Extracted records:
━━━━━━━━━━━━━━━━

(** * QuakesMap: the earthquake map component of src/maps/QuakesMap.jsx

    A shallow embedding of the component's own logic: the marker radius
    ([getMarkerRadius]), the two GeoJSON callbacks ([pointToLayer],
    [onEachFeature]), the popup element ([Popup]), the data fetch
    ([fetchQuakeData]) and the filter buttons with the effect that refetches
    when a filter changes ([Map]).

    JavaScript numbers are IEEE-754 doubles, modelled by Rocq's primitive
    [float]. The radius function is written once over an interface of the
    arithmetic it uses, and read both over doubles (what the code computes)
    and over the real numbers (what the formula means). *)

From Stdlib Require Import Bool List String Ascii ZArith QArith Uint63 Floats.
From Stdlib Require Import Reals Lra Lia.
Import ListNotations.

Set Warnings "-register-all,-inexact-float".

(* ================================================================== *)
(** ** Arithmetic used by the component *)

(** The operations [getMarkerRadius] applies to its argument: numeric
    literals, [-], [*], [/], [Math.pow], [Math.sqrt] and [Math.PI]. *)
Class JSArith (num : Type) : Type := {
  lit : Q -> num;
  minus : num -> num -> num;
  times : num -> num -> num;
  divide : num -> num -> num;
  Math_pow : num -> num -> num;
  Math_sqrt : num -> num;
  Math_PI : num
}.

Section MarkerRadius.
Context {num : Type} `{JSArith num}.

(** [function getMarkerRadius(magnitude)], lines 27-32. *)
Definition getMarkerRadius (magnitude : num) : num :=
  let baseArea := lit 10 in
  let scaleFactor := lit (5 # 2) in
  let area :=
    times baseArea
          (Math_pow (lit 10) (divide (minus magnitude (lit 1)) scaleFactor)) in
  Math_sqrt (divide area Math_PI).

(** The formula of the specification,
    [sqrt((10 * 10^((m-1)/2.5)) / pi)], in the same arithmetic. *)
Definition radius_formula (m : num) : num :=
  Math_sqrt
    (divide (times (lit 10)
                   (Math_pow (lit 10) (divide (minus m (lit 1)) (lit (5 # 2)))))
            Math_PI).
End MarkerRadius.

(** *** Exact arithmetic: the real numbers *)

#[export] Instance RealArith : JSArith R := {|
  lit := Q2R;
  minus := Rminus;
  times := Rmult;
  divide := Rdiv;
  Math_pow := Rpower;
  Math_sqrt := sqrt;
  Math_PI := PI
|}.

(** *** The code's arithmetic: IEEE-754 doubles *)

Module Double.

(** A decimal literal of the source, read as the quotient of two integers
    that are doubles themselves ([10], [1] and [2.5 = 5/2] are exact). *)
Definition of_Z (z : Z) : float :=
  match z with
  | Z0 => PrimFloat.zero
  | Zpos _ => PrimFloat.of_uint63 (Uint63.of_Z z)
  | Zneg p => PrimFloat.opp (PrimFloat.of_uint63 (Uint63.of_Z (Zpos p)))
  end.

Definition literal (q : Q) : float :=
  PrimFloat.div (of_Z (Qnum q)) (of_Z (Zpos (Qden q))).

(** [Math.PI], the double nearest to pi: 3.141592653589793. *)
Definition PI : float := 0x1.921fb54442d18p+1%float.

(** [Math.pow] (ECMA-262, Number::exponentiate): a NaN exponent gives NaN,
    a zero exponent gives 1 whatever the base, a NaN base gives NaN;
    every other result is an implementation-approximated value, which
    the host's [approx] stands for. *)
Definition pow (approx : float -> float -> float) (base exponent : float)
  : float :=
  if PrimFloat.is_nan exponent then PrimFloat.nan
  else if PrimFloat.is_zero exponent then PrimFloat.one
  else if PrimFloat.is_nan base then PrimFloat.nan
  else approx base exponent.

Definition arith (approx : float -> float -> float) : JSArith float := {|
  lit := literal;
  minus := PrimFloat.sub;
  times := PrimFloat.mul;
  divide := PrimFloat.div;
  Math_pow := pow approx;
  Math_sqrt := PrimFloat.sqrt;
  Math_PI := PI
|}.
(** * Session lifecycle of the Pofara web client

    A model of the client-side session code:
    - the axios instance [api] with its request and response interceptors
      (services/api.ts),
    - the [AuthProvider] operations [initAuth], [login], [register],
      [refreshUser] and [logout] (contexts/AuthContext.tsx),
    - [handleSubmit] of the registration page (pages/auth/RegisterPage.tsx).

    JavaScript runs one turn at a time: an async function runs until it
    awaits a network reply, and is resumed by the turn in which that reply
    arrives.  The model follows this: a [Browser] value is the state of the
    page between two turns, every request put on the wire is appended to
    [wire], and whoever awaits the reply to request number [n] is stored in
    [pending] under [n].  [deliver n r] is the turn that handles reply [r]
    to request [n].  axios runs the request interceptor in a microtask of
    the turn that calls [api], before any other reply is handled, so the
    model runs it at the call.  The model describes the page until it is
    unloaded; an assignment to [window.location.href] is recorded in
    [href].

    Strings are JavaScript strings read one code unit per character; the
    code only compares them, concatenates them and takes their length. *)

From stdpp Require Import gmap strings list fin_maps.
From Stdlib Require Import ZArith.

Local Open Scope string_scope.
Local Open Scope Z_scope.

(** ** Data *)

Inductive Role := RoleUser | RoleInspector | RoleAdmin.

━━━━━━━━━━━━━━━━

- **ABOUT THIS EXERCISE**: In the records above, some lines may contain the word "then"; copy every one of them.

- **RESULT OF THIS TASK**:
  if PrimFloat.is_nan exponent then PrimFloat.nan
  else if PrimFloat.is_zero exponent then PrimFloat.one
  else if PrimFloat.is_nan base then PrimFloat.nan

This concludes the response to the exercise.